Now here's where I get all Teacher-Lady-Opinionated on your asses: My flag?!?! My flag. Oh, my - aren't some of us presumptuous! Listen, mister, unless your name is Betsy Ross, (in which case, way to go on the nifty reincarnation as a pick-up truck driving white dude) it ain't your flag. I believe it is our flag.
Yeah, that's right - our. I said our. As much as it might vex you, I am an American citizen, too and hence, it is also my flag - but I believe it is a collective "my". You see, I was born in this country. As were my parents and their parents and their parents before them. No, we're way too ethnic and loud and messy and dysfunctional to have been Mayflower passengers, but still. Americans, just the same. I have worked crappy jobs since I was 16 years old which means I have been paying taxes for more than half of my wretched life. I have a Social Security number. I vote. In almost all elections - even local ones, sometimes, if it's not raining.
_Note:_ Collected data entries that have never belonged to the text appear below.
(** * RoraOS chat relay: Express proxy and streaming clients

    A shallow embedding of the JavaScript sources
    - [servers/express_server.js]  ([getApiKey], [POST /api/chat],
      [POST /api/chat/stream]),
    - [basic/regular_api.js]       ([chatCompletionStream]),
    - [basic/agent_api.js]         ([agentChatStream]),
    - [frontend/react_useChat.tsx] ([sendStreamingRequest]),
    followed by the properties of the relay that hold of them. *)

From Stdlib Require Import String Ascii List ZArith Bool Lia.
From stdpp Require Import base option gmap.
From stdpp Require strings.
Import ListNotations.
Local Open Scope string_scope.
Local Open Scope list_scope.
#[local] Arguments String.append !_ _ / : simpl nomatch.

(* ================================================================== *)
(** ** JavaScript values *)
(* ================================================================== *)

(** A JSON value as [JSON.parse] and [express.json()] deliver it.  A number
    [JNum m e] stands for [m * 10^e]; the code below observes numbers only
    through their truthiness.  An object keeps its properties as an
    association list read from the front. *)
#[local] Unset Elimination Schemes.
Inductive json : Type :=
| JNull
| JBool (b : bool)
| JNum (m e : Z)
| JStr (s : string)
| JArr (items : list json)
| JObj (fields : list (string * json)).
#[local] Set Elimination Schemes.

(** A JavaScript value is a JSON value or [undefined] (= [None]). *)
Abbreviation jsval := (option json).

(** What a [throw] carries. *)
Inductive js_error : Type :=
| TypeError
| SyntaxError
| ApiError (message : jsval)
| HttpError (status : Z)
| NetworkError.

(** Completion of a JavaScript computation: a value, or an exception. *)
Inductive completion (A : Type) : Type :=
| Normal (a : A)
| Throw (e : js_error).
Arguments Normal {A} a.
Arguments Throw {A} e.

Definition bind {A B} (c : completion A) (k : A -> completion B) : completion B :=
  match c with
  | Normal a => k a
  | Throw e => Throw e
  end.

Notation "x <- c ;; k" := (bind c (fun x => k))
  (at level 100, c at next level, right associativity).

(** ToBoolean. *)
Definition truthy (v : jsval) : bool :=
  match v with
  | None => false
  | Some JNull => false
  | Some (JBool b) => b
  | Some (JNum m _) => negb (m =? 0)%Z
  | Some (JStr s) => negb (s =? "")
  | Some (JArr _) => true
  | Some (JObj _) => true
  end.

(** Whether the string conversion of a value succeeds ([String(v)], and
    [s + v] for a string [s]).  For what JSON can hold it fails on an
    object with a property [toString] of its own, which is never a
    function and hides the inherited one, and on an array with such an
    element, which [join] converts in turn. *)
Fixpoint converts (v : json) : bool :=
  match v with
  | JArr items => forallb converts items
  | JObj fields =>
      negb (existsb (fun field => fst field =? "toString") fields)
  | _ => true
  end.

(** [a || b]. *)
Definition js_or (a b : jsval) : jsval := if truthy a then a else b.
I pump money into our local economy by trying my damnedest (how do you spell that, anyway?) to patronize locally-owned businesses and avoid giant chains. (Although it's getting harder every day.) I rescued a dog that no one else wanted and I pick up her dog turds after each and every neighborhood excursion. I have car insurance because it's the law - but many people don't anyway - and also so I can be a good citizen. I have volunteered for countless organizations (all American, by the way - American Red Cross, the Arthritis Foundation, the Ronald McDonald House, and our local (and American) county dog shelter.) I give blood when I don't get turned away for being borderline anemic and when I had a real job I also gave money (and not just time) to charitable organizations. Oh - and I teach. American college kids who are just going to end up hating me for telling them they can't have a word bank and actually need to learn seven words, but I try.
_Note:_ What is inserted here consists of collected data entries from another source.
(** * finance-app: analysis and alerting engine

    A shallow embedding of [backend/financial.py] (the data model),
    [backend/financial_analysis.py], [backend/financial_analysis_simple.py]
    (the two [FinancialAnalyzer] classes) and [backend/alert_system.py]
    (the [AlertSystem]), followed by the properties of the specification
    that concern them.

    Conventions of the embedding:
    - Python floats are exact rationals ([Q]); the literals 0.3, 1.5 and
      30.44 are the rationals 3/10, 3/2 and 3044/100.
    - [date] is the proleptic Gregorian calendar of Python's [datetime],
      without the MINYEAR/MAXYEAR range check.
    - a query against the database is a filter over the rows of the
      [Store], in table order; an ORM relationship attribute
      ([limit.category]) is a field of the row that carries it.
    - code that can raise returns a [result]; the only exceptions the
      modelled code can reach are the ones of [exn]. *)

From Stdlib Require Import ZArith QArith Qround Lqa Lia List String Ascii.
From Stdlib Require Import DecimalString DecimalZ.
From Stdlib Require Import Sorted.
From stdpp Require Import base list.
Import ListNotations.

Local Open Scope Z_scope.

(** ** Exceptions and results *)

Inductive exn : Type :=
| ZeroDivisionError
| KeyError
| IndexError.

Inductive result (A : Type) : Type :=
| Ok (a : A)
| Raise (e : exn).

Arguments Ok {A} a.
Arguments Raise {A} e.

Definition rbind {A B : Type} (r : result A) (k : A -> result B) : result B :=
  match r with
  | Ok a => k a
  | Raise e => Raise e
  end.

Notation "'try!' x ':=' r 'in' k" := (rbind r (fun x => k))
  (at level 10, x name, r at level 100, k at level 200).

Definition returns {A : Type} (r : result A) : Prop :=
  exists a, r = Ok a.

(** [for x in xs: acc = body(acc, x)] where the body may raise. *)
Fixpoint for_each {A S : Type} (body : S -> A -> result S) (xs : list A) (s : S)
  : result S :=
  match xs with
  | [] => Ok s
  | x :: xs' => try! s' := body s x in for_each body xs' s'
  end.

(** ** Python numbers *)

Module Py.

Definition ltb (x y : Q) : bool := (Qnum x * QDen y <? Qnum y * QDen x)%Z.
Definition leb (x y : Q) : bool := Qle_bool x y.
Definition gtb (x y : Q) : bool := ltb y x.
Definition geb (x y : Q) : bool := leb y x.
Definition eqb (x y : Q) : bool := Qeq_bool x y.

(** [x / y] on floats. *)
Definition truediv (x y : Q) : result Q :=
  if eqb y 0 then Raise ZeroDivisionError else Ok (x / y)%Q.

(** [max(a, b)] and [min(a, b)]: the first argument wins a tie. *)
Definition max (a b : Q) : Q := if gtb b a then b else a.
Definition min (a b : Q) : Q := if ltb b a then b else a.

(** [sum(xs)]. *)
Definition sum (xs : list Q) : Q := fold_left Qplus xs 0%Q.

(** [abs(x)]. *)
Definition abs (x : Q) : Q := if ltb x 0 then (- x)%Q else x.

(** [round(x, 1)]: to the nearest tenth, ties to the even tenth. *)
Definition round1 (x : Q) : Q :=
  let t := (x * 10)%Q in
  let f := Qfloor t in
  let r := (t - inject_Z f)%Q in
  let n := if ltb r (1 # 2) then f
           else if ltb (1 # 2) r then f + 1
           else if Z.even f then f else f + 1 in
  (inject_Z n / 10)%Q.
But. I drive a "foreign" car. Does this mean that everything else I do that I consider part of being a good American citizen is crossed out by my choice of fuel-efficient vehicles? Somehow, it is no longer "my" flag - it is now "your" flag and yours alone? And working and paying taxes and being born here and all the other things we use to determine citizenship don't count because . . . of what I drive? Oh - and also, I forgot: You sir, and you alone can lay claim to the American flag. In fact, why even call it the American flag anymore? Let's just call it _______ (insert your name here)'s flag? Okay? That seems fair.
So that's today's opinionated rant. And also, even though I'm not sure I agree with the bumper sticker, I do appreciate that it asked politely.
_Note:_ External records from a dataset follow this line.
(** C4, as stated, fails when [write] raises on the way out: the body's
    [ValueError] is replaced by the [KeyError] of the write. *)
Lemma with_CLDFWriter_exception_replaced :
  (failing_body {| self := demo_writer_lang; fs := demo_out_fs |}).1
  = Raise {| exc := ValueError; exc_msg := "bad row" |} ∧
  (with_CLDFWriter (demo_env pip_ok) failing_body
     {| self := demo_writer_lang; fs := demo_out_fs |}).1
  = Raise {| exc := KeyError; exc_msg := "LanguageTable" |}.
Proof. split; [reflexivity|]. vm_compute. reflexivity. Qed.

(** A table keyed ["self"]: the call in [__exit__] raises [TypeError] and
    the write does not run, the handle has received no call. *)
Example with_CLDFWriter_self_table :
  (with_CLDFWriter (demo_env pip_ok) self_table_body demo_state).1
  = Raise {| exc := TypeError;
             exc_msg := "write() got multiple values for argument 'self'" |} ∧
  calls (cldf (self (with_CLDFWriter (demo_env pip_ok) self_table_body demo_state).2))
  = [].
Proof. split; vm_compute; reflexivity. Qed.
Labels: Inane Ramblings, Manic Rants
16 Comments:
That was great. A well-written rant is lovely fun to read.
Amen, sister! You are preaching to the choir (as my grandma would say). My husband's Toyota was manufactured in Kentucky, which, as far as I can tell, means that it was made by Americans, even if it is not an "American car".
If I wrote about everything that irritated me on a daily basis, I'd be writing constantly. I can't decide if I am easily aggravated or if the vast majority of the world is just painfully rude, ignorant & inept.
Oh, & that quote has been attributed to Robert Heinlein, although it seems that it could just as likely be an Ann Landers quote. Nothing like a definitive answer!
Also, what is an "American" car. I gave up keeping track long ago, but all the car companies I believe are multinational. Built in America? They build all sorts of "foreign" car in the USA. My late Ford Ranger was built in Canada. (Technically built in North America)
Thank you. My Chrysler has a Mitsubishi engine (because Dodge, Chrysler, Mercedes, AND Mitsubishi are all in bed together to some degree). My husband's big ol' Dodge truck? Assembled primarily in Mexico, I believe.
Cheap labor and components are a lot easier to come by in other countries, but unless it's something that affects people directly -foreign outsourcing of Dell tech support, for example- most people are just blissfully ignorant of it.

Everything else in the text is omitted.